Dodd told him. Will the Tod found the whole thing hilariously funny. His broad red face under its grey-streaked bush of red hair shone with the joke, he slapped his knee, he slapped Dodd’s back, he slapped the fence.

‘Ye ran from Carlisle to save the Deputy Warden?’ hooted Will the Tod. ‘Jesus save me. Why didn’t ye run to fetch his dad? There’s a man that has a quick way with a tower.’

‘He never burnt yours,’ Dodd pointed out. There were still bitter memories on the border of Lord Hunsdon’s reprisals after the Rising of the Northern Earls.

‘Only because I paid him.’

‘He could have taken the money and still burnt you out.’

‘Ay well, that’s true. So his boy’s in trouble, eh?’

Dodd explained, as patiently as he could, that he was.

‘What do ye expect me to do about it?’

Dodd suggested, still patiently, that if he could really put sixty men in the saddle at an hour’s notice as he’d boasted the last time they met, then he might give the Deputy Warden cause to be grateful to him. Not to mention pleasing his daughter Janet, who was in such a taking about the blasted man, it might have worried a husband less trusting than himself.

‘Oh ay, call out my men for the Deputy Warden.’ Will the Tod found that funny too. Dodd, who had blisters on both his feet and his shoulders, not to mention the damage he’d taken struggling through the secret passage, failed to see the joke. He waited for the bellowing stupid laugh to stop and then said, ‘Well, sir, if ye’ve come over to loving Richard Lowther in your old age, I’ll be on my way to the Dodds at Gilsland.’

Will the Tod’s laugh stopped in mid-chuckle. He glowered at his son-in-law.

‘Lowther’s the man the old lord Warden would have made Deputy Warden. Carey’s the young Lord Scrope’s friend,’ explained Dodd through his teeth. ‘Carey may be a fool of a courtier who’s too big for his boots, but he’s not Lowther. According to Janet he snuck into Netherby to try and steal back our reived horses because he knew a proper hot trod would be cut to pieces.
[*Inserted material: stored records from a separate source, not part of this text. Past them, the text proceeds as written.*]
(* ===== verification/Liveness.v ===== *)
(** * The link state context makes progress

    A round of [lsc_loop] needs nothing from the other contexts but the mutex,
    which is free between rounds (System.v), and all its indices are in range
    on every board: it returns.  Every twentieth round refreshes the link
    status that the host reads in the BAR of each PF. *)

From S2P Require Import Prelude Platform UserCfg Nfd Machine AppPrivate Bus Link Bpf Tables ActionList Builders NicTables Veb Config Frame Control Master System.

(** ** Computations that return *)

(** From any state with [P], [m] returns and keeps [P]. *)
Definition total {A} (P : nic -> Prop) (m : C A) : Prop :=
  forall s, P s -> returns m s (fun _ => P).

Section rules.
Context {P : nic -> Prop}.

Lemma total_ret {A} (a : A) : total P (mret a).
Proof. by intros s Hs. Qed.

Lemma total_bind {A B} (m : C A) (k : A -> C B) :
  total P m -> (forall a, total P (k a)) -> total P (m ≫= k).
Proof.
  intros Hm Hk s Hs. apply returns_bind. eapply returns_mono; [by apply Hm|].
  intros a s'. apply Hk.
Qed.

Lemma total_get {A} (f : nic -> A) : total P (get f).
Proof. by intros s Hs. Qed.

Lemma total_modify f : (forall s, P s -> P (f s)) -> total P (modify f).
Proof. intros Hf s Hs. by apply Hf. Qed.

Lemma total_require b : b = true -> total P (require b).
Proof. intros ->. apply total_ret. Qed.

Lemma total_arr_get {K} `{Countable K} (f : nic -> gmap K Z) ok k : ok = true -> total P (arr_get f ok k).
Proof. intros Hok. apply total_bind; [by apply total_require|]. intros. apply total_get. Qed.

Lemma total_when b m : total P m -> total P (when b m).
Proof. intros Hm. destruct b; [done|apply total_ret]. Qed.

Lemma total_for_each {A} (l : list A) body :
  (forall x, x ∈ l -> total P (body x)) -> total P (for_each l body).
Proof.
  intros Hb. induction l as [|x l IH]; [apply total_ret|]. cbn [for_each].
  apply total_bind; [apply Hb, list_elem_of_here|]. intros _. apply IH.
  intros y Hy. by apply Hb, list_elem_of_further.
Qed.

Lemma total_for_fold {A X} (l : list A) (b : X) body :
  (forall b x, x ∈ l -> total P (body b x)) -> total P (for_fold l b body).
Proof.
  intros Hb. revert b. induction l as [|x l IH]; intros b; [apply total_ret|]. cbn [for_fold].
  apply total_bind; [apply Hb, list_elem_of_here|]. intros b'. apply IH.
  intros b2 y Hy. by apply Hb, list_elem_of_further.
Qed.
End rules.

Create HintDb total.

(** Follow the structure of a computation, as [respects] does; membership in a
    range becomes a pair of bounds. *)
Ltac total_call P m :=
  first
    [ solve [auto 3 with total nocore]
    | let h := head_of m in
      let m' := eval cbv beta delta [h] in m in
      change (total P m') ].

Ltac in_range := rewrite ?isl_ok_true, ?vid_ok_true, ?ls_ok_true, ?port_ok_true by lia; reflexivity.

Ltac total_step :=
  lazymatch goal with
  | |- forall x, x ∈ range _ _ -> _ =>
      let Hx := fresh "Hx" in intros ? Hx; apply elem_of_range in Hx
  | |- forall _, _ => intros ?
  | |- total ?P (let x := ?v in @?m x) => let m' := eval cbv beta in (m v) in change (total P m')
  | |- total _ (match ?x with _ => _ end) => destruct x
  | |- total _ (mret _) => apply total_ret
  | |- total _ (_ ≫= _) => apply total_bind
  | |- total _ (get _) => apply total_get
  | |- total _ (modify _) => apply total_modify
  | |- total _ (require _) => apply total_require
  | |- total _ (arr_get _ _ _) => apply total_arr_get
  | |- total _ (when _ _) => apply total_when
  | |- total _ (for_each _ _) => apply total_for_each
  | |- total _ (for_fold _ _ _) => apply total_for_fold
  | |- total ?P ?m => total_call P m
  | |- _ = true => solve [in_range | done]
  | |- _ => assumption
  end.
Ltac total := repeat total_step.

Section link_state.
Context {B : build} `{NetCfg, Vids, VfCfg, App, Devices, Xpb, BpfCfg, MsixCfg}.
Context `{!VidsOk B}.

Lemma port_params_ok port : 0 <= port < NS_PLATFORM_NUM_PORTS (board B) ->
  mac_params_ok (mac_of port) (core_of port) (core_port_of port) = true.
Proof.
  intros Hp. destruct (platform_serdes _ _ Hp) as (Hm & Hc & Hlo & Hle & Hhi & _).
  unfold mac_of, core_of, core_port_of, board in *. apply mac_params_ok_true; lia.
Qed.

Lemma port_serdes_ok port : 0 <= port < NS_PLATFORM_NUM_PORTS (board B) ->
  (mac_of port <? MAX_MAC_ISLANDS_PER_NFP) &&
  (NS_PLATFORM_MAC_SERDES_LO (board B) port <? MAX_ETH_PORTS_PER_MAC_ISL) = true.
Proof.
  intros Hp. destruct (platform_serdes _ _ Hp) as (Hm & Hc & Hlo & Hle & Hhi & _).
  unfold mac_of, NS_PLATFORM_MAC_SERDES_LO, board, MAX_MAC_ISLANDS_PER_NFP, MAX_ETH_PORTS_PER_MAC_ISL,
    MAX_MAC_CORES_PER_MAC_ISL, MAX_ETH_PORTS_PER_MAC_CORE in *.
  rewrite !(proj2 (Z.ltb_lt _ _)) by lia. done.
Qed.

Lemma port_queue_ok port q : 0 <= port < NS_PLATFORM_NUM_PORTS (board B) ->
  NS_PLATFORM_NBI_TM_QID_LO (board B) port <= q < NS_PLATFORM_NBI_TM_QID_HI (board B) port + 1 ->
  tm_params_ok (mac_of port) q = true.
Proof.
  intros Hp Hq. destruct (platform_serdes _ _ Hp) as (Hm & _).
  destruct (platform_channels _ _ Hp) as (Hlo & Hhi & Hmax & _).
  unfold NS_PLATFORM_NBI_TM_QID_LO, NS_PLATFORM_NBI_TM_QID_HI in Hq.
  rewrite !Z.shiftl_mul_pow2 in Hq by lia.
  unfold tm_params_ok, mac_of, board, MAX_NBI_ISLANDS_PER_NFP, MAX_TM_QUEUES_PER_NBI_ISL in *.
  rewrite !(proj2 (Z.ltb_lt _ _)); [done|lia..].
Qed.

(** ** The MAC *)

Definition any_state (s : nic) : Prop := True.

Section ports.
Context (P : nic -> Prop) (port : Z).
Context (Hport : 0 <= port < NS_PLATFORM_NUM_PORTS (board B)).
Hypothesis emits : forall e s, P s -> P (s <| bus ::= cons e |>).

Lemma total_emit e : total P (emit e).
Proof. apply total_modify. intros s. apply emits. Qed.
#[local] Hint Resolve total_emit : total.

Lemma total_xpb_read a : total P (xpb_read a).
Proof. total. Qed.

Lemma total_link_state : total P (port_link_state port).
Proof. pose proof (port_serdes_ok port Hport). total. Qed.

Lemma total_check_rx_enable : total P (port_check_rx_enable port).
Proof. pose proof (port_params_ok port Hport). total. Qed.
End ports.

Lemma total_locked (m : C unit) : total any_state m ->
  total mutex_free (_ ← LOCAL_MUTEX_LOCK; _ ← m; LOCAL_MUTEX_UNLOCK).
Proof.
  intros Hm s Hs. unfold LOCAL_MUTEX_LOCK. apply returns_bind. unfold returns.
  rewrite run_get, Hs. cbn [truthy negb Z.eqb]. rewrite run_require by done.
  change (returns (_ ← m; LOCAL_MUTEX_UNLOCK) (s <| mac_reg_lock := 1 |>) (fun _ => mutex_free)).
  apply returns_bind. eapply returns_mono; [by apply Hm|]. done.
Qed.

Lemma any_emits e s : any_state s -> any_state (s <| bus ::= cons e |>).
Proof. done. Qed.
Lemma free_emits e s : mutex_free s -> mutex_free (s <| bus ::= cons e |>).
Proof. done. Qed.

Section port.
Context (port : Z) (Hport : 0 <= port < NS_PLATFORM_NUM_PORTS (board B)).

Lemma total_enable_rx : total mutex_free (mac_port_enable_rx port).
Proof. apply total_locked. pose proof (port_params_ok port Hport). pose proof (total_emit _ any_emits). total. Qed.

Lemma total_enable_tx_flush :
  total mutex_free (mac_port_enable_tx_flush (mac_of port) (core_of port) (core_port_of port)).
Proof. apply total_locked. pose proof (port_params_ok port Hport). pose proof (total_emit _ any_emits). total. Qed.

Lemma total_disable_tx_flush :
  total mutex_free (mac_port_disable_tx_flush (mac_of port) (core_of port) (core_port_of port)).
Proof. apply total_locked. pose proof (port_params_ok port Hport). pose proof (total_emit _ any_emits). total. Qed.

Lemma total_enable_tx : total mutex_free (mac_port_enable_tx port).
Proof.
  apply total_locked. pose proof (total_emit _ any_emits).
  unfold enable_port_tx_datapath. apply total_for_each. intros q Hq%elem_of_range.
  pose proof (port_queue_ok port q Hport Hq). total.
Qed.
End port.
#[local] Hint Resolve total_enable_rx total_enable_tx_flush total_disable_tx_flush total_enable_tx : total.

(** ** A round *)

Section island.
Context (pcie : Z) (Hpcie : 0 <= pcie < NFD_MAX_ISL).

Lemma total_send_or_pend vid : 0 <= vid < NVNICS B NFD_MAX_CTRL ->
  total mutex_free (send_or_pend pcie vid).
Proof. intros Hv. pose proof (total_emit _ free_emits). total. Qed.
#[local] Hint Resolve total_send_or_pend : total.

Lemma total_pending_step vid : 0 <= vid < NVNICS B NFD_MAX_CTRL ->
  total mutex_free (pending_step pcie vid).
Proof. intros Hv. total. Qed.

Section port.
Context (port : Z) (Hport : 0 <= port < NS_PLATFORM_NUM_PORTS (board B)).

Lemma total_lsc_check_vf ls : total mutex_free (lsc_check_vf pcie port ls).
Proof. total. Qed.
Lemma pf_vid_range : 0 <= NFD_PF2VID port < NVNICS B NFD_MAX_CTRL.
Proof. by apply pf_vid. Qed.

Lemma total_lsc_check : total mutex_free (lsc_check pcie port).
Proof.
  pose proof pf_vid_range. pose proof total_lsc_check_vf.
  pose proof (total_link_state _ port Hport free_emits).
  pose proof (total_check_rx_enable _ port Hport free_emits). total.
Qed.
End port.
Now Lowther’s let out some raiders Carey took that can identify him to Bothwell, who’ll likely string him up.’

At least Will the Tod was listening. He nodded and Dodd continued.

‘Lowther doesna want to lose his hold over the West March and Carey’s bent on taking the power from him. If he can get Carey killed it’ll clear the way for him and we’ll have him back in the saddle, taking blackrent off us, favouring his kin and bringing in the Grahams and the Johnstones and the Elliots every time any one of us dares to make a squeak about it. There’ll be nae chance of justice in this March with Carey gone, believe me. But as it seems ye’ve made your peace with the Lowthers...’

Will the Tod’s face darkened. ‘Make peace with the Lowthers? Never!’ he growled. ‘You’re saying, if I bring out my men and save Carey’s skin as you ask, we’ll stop Richard Lowther from becoming Deputy Warden under the new lord?’